今月の記事・ピックアップ 2017・2
 HOME > フットウエアプレス > これでロングセラー 「菊地の靴」
これでロングセラー 「菊地の靴」

オーダーから生まれた木型採用

 ダイナス製靴の創業は1949年で、今から67年ほど前のことになる。フルオーダー靴からスタートし、後に既成靴に転じた。得意とするのは婦人靴のエレガンスラインである。
 ブランド名は創業者である菊地武男氏の名から命名され「菊地の靴」。全国の百貨店、専門店、通販サイト「ライトアップショッピングクラブ」で販売されている。モットーを、「はきやすく美しい、歩くことが楽しくなる靴をつくる」ということに置いている。はきやすさの秘密はオーダー靴から生まれた独自の木型と、多用されている柔らかなシープスキンにある。ファンを多数抱え、「菊地の靴はうちの売れ筋」「素材がよく、はき心地がいいのでリピーターにつながりやすい」という専門店や売場からの声も多い。
 製造は基本的には自社工場で行い、製甲工程のみ外注していて、メイドインジャパンの姿勢を固く守り続けている。この部分にも、信頼感を置くファンが多い。パターンオーダーからフルオーダーまでの受注もあり、こちらは全工程を自社内で行う。
 ロングランには数タイプあるが、いずれも20年前後の歴史を持つ。アッパーに4本のベルトがついているサンダルは、1996年からのスタートだ。ベルトによってフィット感が生まれ、6cmヒールの高さを感じさせない。そのヒールにも、エレガントなカーブがついている。型番は「512−00」。512が木型の番号で、00がデザイン番号となっている。このサンダルは17年春夏シーズンの新しいモデルだが、デザインは最初のときと変わっていないのだ。4ストラップのサンダルは、年ごとにカラーや素材を変えて受け継がれてきた、まさにロングセラーといえる。来春夏シーズンは、メタリックな輝きを持つ型押し素材で提案している。
 もうひとつのアッパーに2つのベルトがついたサンダル「532−02」には、「ふかふかサンダル」という別名がついている。これは98年からのモデルで、低反発と高反発の2種類を組み合わせたインソールを使い、アッパーには甲革と裏革の間にスポンジが入っていて足当たりを良くしている。
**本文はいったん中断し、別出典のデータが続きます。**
(** A computation only appends to the trace, and what it appends
    satisfies [Q]. *)
Definition appends {A} (Q : list event -> Prop) (m : M A) : Prop :=
  forall s, exists evs, st_trace (snd (m s)) = st_trace s ++ evs /\ Q evs.

Unset Implicit Arguments.

Lemma ascii_compare_refl (a : ascii) : Ascii.compare a a = Eq.
Proof. unfold Ascii.compare. apply N.compare_refl. Qed.

Lemma ascii_compare_trans (a b d : ascii) (c : comparison) :
  Ascii.compare a b = c -> Ascii.compare b d = c -> Ascii.compare a d = c.
Proof.
  unfold Ascii.compare. destruct c; intros H1 H2.
  - apply N.compare_eq_iff in H1, H2. apply N.compare_eq_iff. congruence.
  - rewrite N.compare_lt_iff in *. lia.
  - rewrite N.compare_gt_iff in *. lia.
Qed.

Lemma string_compare_refl (s : string) : String.compare s s = Eq.
Proof.
  induction s as [|a s IH]; simpl; [reflexivity|].
  now rewrite ascii_compare_refl.
Qed.

Lemma string_compare_eq (s t : string) : String.compare s t = Eq <-> s = t.
Proof.
  split; [apply String.compare_eq_iff | intros ->; apply string_compare_refl].
Qed.

Lemma string_compare_trans (x y z : string) (c : comparison) :
  String.compare x y = c -> String.compare y z = c -> String.compare x z = c.
Proof.
  revert y z c.
  induction x as [|a x IH]; intros [|b y] [|d z] c; simpl; try congruence.
  destruct (Ascii.compare a b) eqn:Eab; destruct (Ascii.compare b d) eqn:Ebd;
    try (apply Ascii.compare_eq_iff in Eab; subst b);
    try (apply Ascii.compare_eq_iff in Ebd; subst d);
    rewrite ?ascii_compare_refl, ?Eab, ?Ebd;
    try congruence; try apply IH.
  - rewrite (ascii_compare_trans _ _ _ _ Eab Ebd). congruence.
  - rewrite (ascii_compare_trans _ _ _ _ Eab Ebd). congruence.
Qed.
(** [sep.join(items)]. *)
Fixpoint str_join (sep : string) (items : list string) : string :=
  match items with
  | [] => EmptyString
  | x :: rest =>
      match rest with
      | [] => x
      | _ :: _ => (x ++ sep ++ str_join sep rest)%string
      end
  end.

(** [str] of an integer, as the f-string of [calc] formats it. *)
Definition str_int (z : Z) : string := NilZero.string_of_int (Z.to_int z).

(** [calc]: lexes, prints the tokens, parses, and prints the value.  The
    value is computed before the last line is printed, so nothing of that
    line is printed when reading [.value] raises. *)
Definition calc (input_ : string) (out : console)
  : option (outcome unit) * console :=
  let '(tokens, out) := lex input_ out in
  match tokens with
  | None => (None, out)
  | Some tokens =>
      let out := out ++ [str_join " " (map Token_str tokens)] in
      match parse tokens with
      | None => (None, out)
      | Some (Raise e) => (Some (Raise e), out)
      | Some (Ok parsed) =>
          match value (Binary parsed) with
          | Raise e => (Some (Raise e), out)
          | Ok v =>
              (Some (Ok tt),
               out ++ [(input_ ++ " = " ++ str_int v)%string])
          end
      end
  end.

Definition test_interpreter (out : console)
  : option (outcome unit) * console :=
  let expression := "(2+3)-(1+3)" in
  calc expression out.

(** The characters of the documented inputs: decimal digits and the four
    symbols. *)
Definition in_alphabet (c : ascii) : bool := isdecimal c || is_symbol c.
これまではシンプルなカラーでの提案だったが、来春は箔押し素材を使用してリニューアル提案する。

今後はオーダー靴をさらに強化

 ダイナス製靴は、今年4月から本社をリニューアルし、現在倉庫と事務所になっている一階部分にオーダー靴を受注する「相談室」を兼ね備えた直営店を開く。これまで以上にオーダー靴に注力しようというのだ。現在受けているオーダー靴は月に10足くらいだが、すでに3D自動足型測定器を導入、木型もCADで削るなどして効率化を目指している。また、百貨店に出張してオーダーシューズの受注会を開催しており、「つくり手の背景のある、自分だけの一足」を強化していく方針だ。